文摘Background-Despite successful surgical correction, morbidity of patients with coarctation of the aorta is increased. It is well known that these patients have impaired elastic properties of the prestenotic arteries. To find out whether these abnormalities are primarily present or develop later, we studied 17 newborns before and early after surgical repair. Methods and Results-Aortic wall stiffness index and distensibility were calculated using ascending and abdominal aortic diameters determined by M-mode echocardiography and noninvasive estimation of aortic pulse pressure in the right arm and leg.

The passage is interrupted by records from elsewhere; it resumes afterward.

(* ===== verification/DeadLetterProgress.v ===== *)
(** What a poll of the dead letter queue gets done when Redis answers, and what
    it never does; the keys; the consumer's start and stop. *)

From stdpp Require Import base numbers list gmap strings.
From S2P Require Import Prelude GoText Backoff Effects DeadLetter DeadLetterLedger.

Local Open Scope Z_scope.
Local Open Scope go_scope.

Lemma backoffDuration_range g n : entropy_ok g → minBackoff ≤ backoffDuration g n ≤ MaxInt64.
Proof.
  intros Hg. unfold backoffDuration, ExponentialWithJitter.
  pose proof (FullJitter_range g (Exponential (30 * Second) n) Hg).
  pose proof (Exponential_nonneg (30 * Second) n). unfold minBackoff, Second, MaxInt64 in *. lia.
Qed.

Lemma queue_set_queue {D} (s : redis D) key q v b :
  queue {| lists := set_queue s key q; vanished := v; doubled := b |} key = q.
Proof. unfold queue, set_queue. simpl. destruct q; [by rewrite lookup_delete_eq|by rewrite lookup_insert_eq]. Qed.

(** ** A calm poll *)

Section progress.
Context {D : Type} `{JsonLaws D} (c : Consumer) (ctx : Ctx) (source : text) (t0 t1 : gotime).
Context (Hsource : validateSource source = Ok tt) (Htenant : tenant_ok (cx_tenant ctx) = true).

(** The clock is that of a poll whose times can be written down. *)
Context (Hclock : -31622400 * Second ≤ t0 ∧ t1 + MaxInt64 < 315537897600 * Second).

Abbreviation h := (handler c).
Abbreviation key := (tenantScopedKey h ctx source).
Implicit Types (s : redis D) (m : FailedMessage).

(** Redis answers, the context lives, the clock runs from [t0] to [t1], and the
    retry function leaves the message alone. *)
Record calm (l : choice) : Prop := {
  calm_client : ch_client l = true;
  calm_fault : ch_fault l = Replied;
  calm_done : ch_done l = false;
  calm_now : t0 ≤ ch_now l ≤ t1;
  calm_entropy : entropy_ok (ch_entropy l);
  calm_retry ctx m : (ch_retry l ctx m).2 = m;
}.

(** A message as [Enqueue] leaves it in this queue. *)
Record own m : Prop := {
  own_source : Source m = source;
  own_tenant : TenantID m = cx_tenant ctx;
  own_created : CreatedAt m ≠ zero_time;
  own_max : 0 < MaxRetries m;
  own_times : (json_time (CreatedAt m) && json_time (NextRetryAt m))%bool = true;
}.

Lemma key_nonempty : is_empty key = false.
Proof.
  pose proof Hsource as [Hne _]%validateSource_ok. revert Htenant.
  unfold tenantScopedKey, tenantScopedKeyForTenant, tenant_ok, GetTenantIDContext.
  destruct (is_empty (cx_tenant ctx)); simpl; [|intros ->]; intros; apply is_empty_false; intros [_ E]%app_eq_nil; [done|].
  by destruct (cx_tenant ctx).
Qed.

Lemma own_ctx m : own m → restored_ctx ctx m = ctx.
Proof.
  intros [_ E _ _ _]. unfold restored_ctx, GetTenantIDContext. rewrite E, eqt_refl. by destruct (is_empty _).
Qed.

Abbreviation calmly := (returns (@exec D) calm).

(** The messages the retry function was called with, and what it did with each. *)
Definition tried (e : event (@answer D)) : list (FailedMessage * retry_outcome) :=
  match e with Ev (Retry _ m) x => [(m, x.1)] | _ => [] end.

Lemma GetClient_calm s Φ : (∀ x, x = true → Φ x s [Ev GetClient x]) → calmly (perform GetClient) s Φ.
Proof. intros HΦ. apply returns_perform. intros l [Hl _ _ _ _ _]. by apply HΦ. Qed.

Seventeen patients with aortic coarctation(mean age, 20±26 days) were compared with 17 normal neonates(mean age, 13±7 days) preoperatively and postoperatively(10±6 days after surgery). Ascending aortic distensibility in patients was significantly reduced preoperatively(79±58 versus 105±36; P=0.03) and postoperatively(65±24 versus 105±36; P< 0.005). Preoperative and postoperative ascending aortic stiffness index was higher in patients(preoperative, 5.2±4.4 versus 2.7±0.9; P=0.04; postoperative, 4.0±1.6 versus 2.7±0.9; P< 0.005). Elastic properties of the descending aorta did not differ preoperatively or postoperatively compared with those in normal subjects. Conclusions-Elastic properties of the prestenotic aorta of patients with coarctation seem to be impaired primarily, even in neonates, and remain unchanged early after successful operation. Surgical correction does not resolve inborn pathology of the prestenotic aortic vascular bed.